If there is a lengthy pause where the screensaver takes over say after 2 mins, waking up the player and hitting play from its previous pause state now has a delay in audible signal whilst playing by up to 3 seconds. After discussing with FiiO literally today on the lag the good news is they managed to replicate the issue in their labs so expect a fix in the next firmware.
FiiO does helpfully provide the “FiiO Market” which is a spin on the Google Market and it is more of a suggestive list of quick access and easy to download ‘approved’ apps that they recommend to X5iii users based on their own testing experience.
It is not a particularly long list but it does cover pretty much the essential audio apps from streaming to media management and a small smattering of utilities for wifi and keyboard customization.
If you want the full range of apps to load up on the X5iii then FiiO does allow this on the X5iii by simply tapping on the apps drawer and signing into the Play Store app.
Personally, I have no interest in anything outside of Spotify, Onkyo and HibyMusic apps but with Android 5.1 there is a good chance you can grab the latest edition of whatever your fav is there and yes, Facebook will run just fine on the X5iii.
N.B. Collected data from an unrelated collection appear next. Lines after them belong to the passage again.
Lemma cell_in_row (r : probe_result) (cell : string) :
  cell = str (port r) \/ cell = status_text (status r)
  \/ cell = str_of (service r) ->
  str_contains ("<td>" ++ cell ++ "</td>") (html_row str_of r) = true.
Proof.
  intros Hcell. unfold html_row, lines_text.
  apply str_contains_join
    with (piece := ("                <td>" ++ cell ++ "</td>")%string).
  - destruct Hcell as [-> | [-> | ->]]; cbn; auto 6.
  - apply str_contains_iff. exists "                "%string, ""%string.
    rewrite append_empty_r. reflexivity.
Qed.

(** X13.  The HTML report is the head, one row per result in the order
    of the results, and the foot; its title names the host, and for every
    result there are the cells with its port, its status and its label,
    the host and the label being copied as they are. *)
Theorem html_report_contents (results : list probe_result)
    (host start_time end_time duration : string) :
  let html :=
    generate_html_report str_of results host start_time end_time duration in
  html = (html_head host start_time end_time duration
          ++ glue (map (html_row str_of) results) ++ html_foot)%string
  /\ str_contains ("<title>Port Scan Report - " ++ host ++ "</title>") html
     = true
  /\ (forall r, In r results ->
       str_contains ("<td>" ++ str (port r) ++ "</td>") html = true
       /\ str_contains ("<td>" ++ status_text (status r) ++ "</td>") html
          = true
       /\ str_contains ("<td>" ++ str_of (service r) ++ "</td>") html = true).
Proof.
  cbn zeta.
  assert (Hshape :
    generate_html_report str_of results host start_time end_time duration
    = (html_head host start_time end_time duration
       ++ glue (map (html_row str_of) results) ++ html_foot)%string).
  { unfold generate_html_report. cbn zeta.
    now rewrite fold_left_append, append_assoc. }
  rewrite Hshape. split; [reflexivity|]. split.
  - rewrite <- (append_empty_r (html_head _ _ _ _)) at 1.
    rewrite append_assoc. apply (str_contains_within _ "").
    unfold html_head, lines_text.
    apply str_contains_join
      with (piece := ("        <title>Port Scan Report - " ++ host
                      ++ "</title>")%string).
    + cbn. auto 8.
    + apply str_contains_iff. exists "        "%string, ""%string.
      rewrite append_empty_r. reflexivity.
  - intros r Hr.
    assert (Hcell : forall cell,
              str_contains cell (html_row str_of r) = true ->
              str_contains cell
                (html_head host start_time end_time duration
                 ++ glue (map (html_row str_of) results) ++ html_foot)
              = true).
    { intros cell Hcell. apply str_contains_within.
      apply str_contains_glue with (piece := html_row str_of r);
        [now apply in_map | assumption]. }
    repeat split; apply Hcell, cell_in_row; auto.
Qed.

(** X14.  The text report is two header lines, with the host and the two
    timestamps, and then one line "Port <n>: <status> - <service>" per
    result, in the order of the results. *)
Theorem text_report_contents (results : list probe_result)
    (host start_time end_time : string) :
  let text := text_report str_of results host start_time end_time in
  text = ("Port Scan Report for " ++ host ++ Cli.newline
          ++ "Scan Time: " ++ start_time ++ " to " ++ end_time
          ++ Cli.newline ++ Cli.newline
          ++ glue (map (text_line str_of) results))%string
  /\ (forall r, In r results ->
       str_contains ("Port " ++ str (port r) ++ ": "
                     ++ status_text (status r) ++ " - "
                     ++ str_of (service r) ++ Cli.newline) text = true).
Proof.
  cbn zeta.
  assert (Hshape :
    text_report str_of results host start_time end_time
    = ("Port Scan Report for " ++ host ++ Cli.newline
       ++ "Scan Time: " ++ start_time ++ " to " ++ end_time
       ++ Cli.newline ++ Cli.newline
       ++ glue (map (text_line str_of) results))%string).
  { unfold text_report. cbn zeta. rewrite fold_left_append.
    rewrite !append_assoc. reflexivity. }
  rewrite Hshape. split; [reflexivity|].
  intros r Hr.
  change ("Port " ++ str (port r) ++ ": " ++ status_text (status r) ++ " - "
          ++ str_of (service r) ++ Cli.newline)%string
    with (text_line str_of r).
  assert (Hglue : str_contains (text_line str_of r)
                    (glue (map (text_line str_of) results)) = true).
  { apply str_contains_glue with (piece := text_line str_of r);
      [now apply in_map|].
    apply str_contains_iff. exists ""%string, ""%string.
    now rewrite append_empty_r. }
  apply str_contains_iff in Hglue as (a & b & ->).
  apply str_contains_iff.
  exists ("Port Scan Report for " ++ host ++ Cli.newline
          ++ "Scan Time: " ++ start_time ++ " to " ++ end_time
          ++ Cli.newline ++ Cli.newline ++ a)%string, b.
  rewrite !append_assoc. reflexivity.
Qed.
Media Management (Pure Music Mode)
There are a number of ways to manage your media on the X5iii and when I say media yes, you can also store and playback video files with 3rd Party video apps though watch for resolutions in those video files as it will not handle 4k or other very hi-res files.
Most 3rd party apps will bring their own flavor of media scanning and management but if you boot into Pure Music mode you will only have two available to you; the tagged media library and internal storage search (by folder and file).
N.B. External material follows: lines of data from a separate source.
(** A second material tagged "ball", with the values of the mug. *)
Definition secondBallMaterial : OBJECT_MATERIAL.t :=
  OBJECT_MATERIAL.Build
    (OBJECT_MATERIAL.diffuseColor mugMaterial)
    (OBJECT_MATERIAL.specularColor mugMaterial)
    (OBJECT_MATERIAL.shininess mugMaterial)
    "ball".

(** ** The rest of the class *)

(** A [GLuint] read into an [int]: values from [2^31] on come out negative
    (modular conversion, the rule of C++20 and the behaviour of the usual
    compilers before it).  Meant for [u] in the range of [GLuint]. *)
Definition int_of_GLuint (u : Z) : Z := if u <? 2 ^ 31 then u else u - 2 ^ 32.

(** [SceneManager::FindTextureID] *)
Definition FindTextureID (tag : string) (this : SceneManager) : outcome Z :=
  do '(index, bFound, textureID) <-
    while (Z.to_nat (m_loadedTextures this))
      (fun '(index, bFound, textureID) =>
         (index <? m_loadedTextures this) && Bool.eqb bFound false)
      (fun '(index, bFound, textureID) =>
         do entry <- array_read (m_textureIDs this) index;
         if String.eqb (TEXTURE_INFO.tag entry) tag
         then Ok (index, true, int_of_GLuint (TEXTURE_INFO.ID entry))
         else do index <- int_incr index; Ok (index, bFound, textureID))
      (0, false, -1);
  Ok textureID.

(** The finite negative binary32 value [- m * 2^e]. *)
Definition f32_neg (m : positive) (e : Z) : float := S754_finite true m e.

(** [SceneManager::SetupSceneLights]: every call goes through
    [m_pShaderManager], without a null test. *)
Definition SetupSceneLights (this : SceneManager) : outcome SceneManager :=
  do sh <- deref (m_pShaderManager this);
  let sh := setBoolValue g_UseLightingName true sh in
  let sh := setVec3Value "directionalLight.direction"
              (Vec3 f32_zero (f32_neg 8388608 (-23)) (f32_neg 13421773 (-27))) sh in  (* 0.0f -1.0f -0.1f *)
  let sh := setVec3Value "directionalLight.ambient"
              (Vec3 (f32 13421773 (-24)) (f32 13421773 (-24)) (f32 10066330 (-24))) sh in  (* 0.8f 0.8f 0.6f *)
  let sh := setVec3Value "directionalLight.diffuse"
              (Vec3 (f32 9395241 (-27)) (f32 16106127 (-28)) (f32 10737418 (-28))) sh in  (* 0.07f 0.06f 0.04f *)
  let sh := setVec3Value "directionalLight.specular"
              (Vec3 (f32 8388608 (-23)) (f32 15099494 (-24)) (f32 10066330 (-24))) sh in  (* 1.0f 0.9f 0.6f *)
  let sh := setBoolValue "directionalLight.bActive" true sh in
  let sh := setVec3Value "pointLights[0].position"
              (Vec3 (f32_neg 8388608 (-21)) (f32 8388608 (-20)) f32_zero) sh in  (* -4.0f 8.0f 0.0f *)
  let sh := setVec3Value "pointLights[0].ambient"
              (Vec3 (f32 13421773 (-28)) (f32 13421773 (-28)) (f32 13421773 (-28))) sh in  (* 0.05f 0.05f 0.05f *)
  let sh := setVec3Value "pointLights[0].diffuse"
              (Vec3 (f32 10066330 (-25)) (f32 10066330 (-25)) (f32 13421773 (-27))) sh in  (* 0.3f 0.3f 0.1f *)
  let sh := setVec3Value "pointLights[0].specular"
              (Vec3 (f32 13421773 (-26)) (f32 13421773 (-26)) f32_zero) sh in  (* 0.2f 0.2f 0.0f *)
  let sh := setBoolValue "pointLights[0].bActive" true sh in
  let sh := setVec3Value "pointLights[1].position"
              (Vec3 (f32 8388608 (-21)) (f32 8388608 (-20)) f32_zero) sh in  (* 4.0f 8.0f 0.0f *)
  let sh := setVec3Value "pointLights[1].ambient"
              (Vec3 (f32 13421773 (-28)) (f32 13421773 (-28)) (f32 13421773 (-28))) sh in  (* 0.05f 0.05f 0.05f *)
  let sh := setVec3Value "pointLights[1].diffuse"
              (Vec3 (f32 10066330 (-25)) (f32 10066330 (-25)) (f32 13421773 (-27))) sh in  (* 0.3f 0.3f 0.1f *)
  let sh := setVec3Value "pointLights[1].specular"
              (Vec3 (f32 13421773 (-26)) (f32 13421773 (-26)) f32_zero) sh in  (* 0.2f 0.2f 0.0f *)
  let sh := setBoolValue "pointLights[1].bActive" true sh in
  let sh := setVec3Value "pointLights[2].position"
              (Vec3 (f32 15938355 (-22)) (f32 11534336 (-21)) (f32 8388608 (-21))) sh in  (* 3.8f 5.5f 4.0f *)
  let sh := setVec3Value "pointLights[2].ambient"
              (Vec3 (f32 13421773 (-28)) (f32 13421773 (-28)) (f32 13421773 (-28))) sh in  (* 0.05f 0.05f 0.05f *)
  let sh := setVec3Value "pointLights[2].diffuse"
              (Vec3 (f32 13421773 (-26)) (f32 13421773 (-26)) f32_zero) sh in  (* 0.2f 0.2f 0.0f *)
  let sh := setVec3Value "pointLights[2].specular"
              (Vec3 (f32 13421773 (-24)) (f32 13421773 (-24)) (f32 10066330 (-24))) sh in  (* 0.8f 0.8f 0.6f *)
  let sh := setBoolValue "pointLights[2].bActive" true sh in
  let sh := setVec3Value "pointLights[3].position"
              (Vec3 (f32 15938355 (-22)) (f32 14680064 (-22)) (f32 8388608 (-21))) sh in  (* 3.8f 3.5f 4.0f *)
  let sh := setVec3Value "pointLights[3].ambient"
              (Vec3 (f32 13421773 (-28)) (f32 13421773 (-28)) (f32 13421773 (-28))) sh in  (* 0.05f 0.05f 0.05f *)
  let sh := setVec3Value "pointLights[3].diffuse"
              (Vec3 (f32 13421773 (-26)) (f32 13421773 (-26)) f32_zero) sh in  (* 0.2f 0.2f 0.0f *)
  let sh := setVec3Value "pointLights[3].specular"
              (Vec3 (f32 13421773 (-24)) (f32 13421773 (-24)) (f32 10066330 (-24))) sh in  (* 0.8f 0.8f 0.6f *)
  let sh := setBoolValue "pointLights[3].bActive" true sh in
  let sh := setVec3Value "pointLights[4].position"
              (Vec3 (f32_neg 13421773 (-22)) (f32 12582912 (-21)) (f32_neg 8388608 (-21))) sh in  (* -3.2f 6.0f -4.0f *)
  let sh := setVec3Value "pointLights[4].ambient"
              (Vec3 (f32 13421773 (-28)) (f32 13421773 (-28)) (f32 13421773 (-28))) sh in  (* 0.05f 0.05f 0.05f *)
  let sh := setVec3Value "pointLights[4].diffuse"
              (Vec3 (f32 15099494 (-24)) (f32 15099494 (-24)) (f32 11744051 (-24))) sh in  (* 0.9f 0.9f 0.7f *)
  let sh := setVec3Value "pointLights[4].specular"
              (Vec3 (f32 13421773 (-26)) (f32 13421773 (-26)) f32_zero) sh in  (* 0.2f 0.2f 0.0f *)
  let sh := setBoolValue "pointLights[4].bActive" true sh in
  Ok (with_shader sh this).

(** The calls [PrepareScene] makes into the mesh collaborator
    ([m_basicMeshes], allocated by the constructor).  The meshes are kept
    as the history of these calls, newest first; what the collaborator does
    with OpenGL for its vertex buffers is its own business and is not part
    of [GLContext]. *)
Inductive MeshCall : Type :=
| LoadPlaneMesh
| LoadSphereMesh
| LoadCylinderMesh
| LoadTorusMesh
| LoadBoxMesh.

Section Preparation.

Variable stbi_load : string -> option DecodedImage.
Variable gen_texture_name : list Z -> Z.

(** [SceneManager::PrepareScene] *)
Definition PrepareScene (this : SceneManager) (gl : GLContext)
    (meshes : list MeshCall)
    : outcome (SceneManager * GLContext * list MeshCall) :=
  do '(this, gl) <- LoadSceneTexture stbi_load gen_texture_name this gl;
  let meshes := LoadPlaneMesh :: meshes in
  let meshes := LoadSphereMesh :: meshes in
  let meshes := LoadCylinderMesh :: meshes in
  let meshes := LoadTorusMesh :: meshes in
  let meshes := LoadBoxMesh :: meshes in
  let this := DefineObjectMaterials this in
  do this <- SetupSceneLights this;
  Ok (this, gl, meshes).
Unlike the X1ii the X5iii scanning time is quick and efficient inside 2 apps tested, HibyMusic and Pure Music. That being said v1.0 was not so accurate picking up only 50% of my tracks and not all tags. Hiby Music got it right the first time.
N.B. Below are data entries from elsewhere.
(** X6.  One matchup of the loop of [process_data], in a tracker that
    started empty and has processed any number of tables, for a row that
    lists no ID twice.  The rater is given the ratings of the participants
    in placing order, the initial rating for those the tracker does not know
    yet.  When it returns at least as many ratings as there are
    participants, the matchup succeeds; the participant at place [i] then
    has the [i]-th new rating as its live rating, and its history is the one
    it had (the creation entry, for a new player) followed by one entry with
    the date of the row and that rating; every other player is as it was. *)
Theorem process_row_writes_back (elo_rater : list float -> option (list float))
    (r0 : float) (r : Row) (t : Tracker) (new_ratings : list float) :
  processed (empty_tracker elo_rater r0) t ->
  NoDup (present r) ->
  elo t (map (rating_of t) (present r)) = Some new_ratings ->
  List.length (present r) <= List.length new_ratings ->
  exists t',
    process_row r t = (inr tt, t')
    /\ (forall i k, nth_error (present r) i = Some k ->
        exists x p',
          nth_error new_ratings i = Some x
          /\ players_with_id k t' = [p']
          /\ rating p' = x
          /\ rating_history p' = history_of t k ++ [(row_date r, x)])
    /\ (forall k, ~ In k (present r) -> players_with_id k t' = players_with_id k t).
Proof.
  intros P Nn Hr Hl.
  destruct (processed_evolves _ t (empty_frame_ok elo_rater r0) P) as ([N _] & _).
  exact (process_row_written r t new_ratings N Nn Hr Hl).
Qed.

(** X6 on the second matchup of a tracker that started empty: B beats A,
    after A beat B. *)
Lemma process_row_writes_back_witness :
  processed (empty_tracker linear_elo 1000)
    (snd (process_data stable_argsort_date [a_beats_b] (empty_tracker linear_elo 1000)))
  /\ NoDup (present b_beats_a)
  /\ exists new_ratings t',
       elo (snd (process_data stable_argsort_date [a_beats_b]
                   (empty_tracker linear_elo 1000)))
           (map (rating_of (snd (process_data stable_argsort_date [a_beats_b]
                                   (empty_tracker linear_elo 1000))))
                (present b_beats_a))
       = Some new_ratings
       /\ process_row b_beats_a
            (snd (process_data stable_argsort_date [a_beats_b]
                    (empty_tracker linear_elo 1000)))
          = (inr tt, t')
       /\ (forall i k, nth_error (present b_beats_a) i = Some k ->
           exists x p',
             nth_error new_ratings i = Some x
             /\ players_with_id k t' = [p']
             /\ rating p' = x
             /\ rating_history p'
                = history_of (snd (process_data stable_argsort_date [a_beats_b]
                                     (empty_tracker linear_elo 1000))) k
                  ++ [(row_date b_beats_a, x)]).
Proof.
  assert (P : processed (empty_tracker linear_elo 1000)
                (snd (process_data stable_argsort_date [a_beats_b]
                        (empty_tracker linear_elo 1000)))).
  { apply processed_table, processed_nothing. }
  assert (Nn : NoDup (present b_beats_a)).
  { simpl. repeat constructor; simpl; intuition discriminate. }
  split; [exact P|]. split; [exact Nn|].
  destruct (process_row_writes_back linear_elo 1000 b_beats_a _
              (rate_from [] (map (rating_of (snd (process_data stable_argsort_date [a_beats_b]
                                                    (empty_tracker linear_elo 1000))))
                                 (present b_beats_a)))
              P Nn eq_refl) as (t' & H1 & H2 & _).
  - rewrite rate_from_length, length_map. lia.
  - eexists. exists t'. split; [reflexivity|]. split; [exact H1|exact H2].
Defined.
Roll on V1.1 of Pure Music and it is now just as accurate and fast as Hiby Music. I was able to load something in the region of 1500 tracks in around 30 seconds (lossless FLAC).
It will also read DSF files but as per most other platforms, DFF tagging is not possible so your DFF files will simply come up as unknown. You can, of course, opt to just simply drill down using the internal storage option and access the files manually if you have a good file structure in place.
In our initial published review, we felt that the media management tool lacked major drill-down features in Pure Music Mode and the Pure Music app from the headlines categories – Songs, Artist, Album, Genre, and Storage.
If you happen to have 10 albums of the same artist there is no album organization in the artist category by default. You are simply hit with a wall of songs in numerical or alphabetical order. You need to click on a small icon in the top right (list plus note icon) to create an organisation of songs into albums.
The same principle applies for Genre whereby its simply Genre>Songs. What the app needs by default is for this option to be switched on to create a friendlier UI logic. Icons are not always universally understood by users.
One can only hope that subsequent FW revisions will correct that and we get a better drill down media management experience using tags because otherwise, it is relatively quick and easy to browse through the media lists using the touchscreen and certainly a lot easier than the old click wheel solution of previous X DAP gens.
One thing to note is swiping left or right on a song title will present you with a nice little list of options colored in green (left) or red (right). The green offers track information, BT playback, add to playlists and favorites.
Red brings up the trash can to the right whereby you can manually delete the file from your library. A small triple dot bubble at the bottom right-hand corner of the media lists brings up all of those options in one handy space at the bottom of the screen for quick selection and action.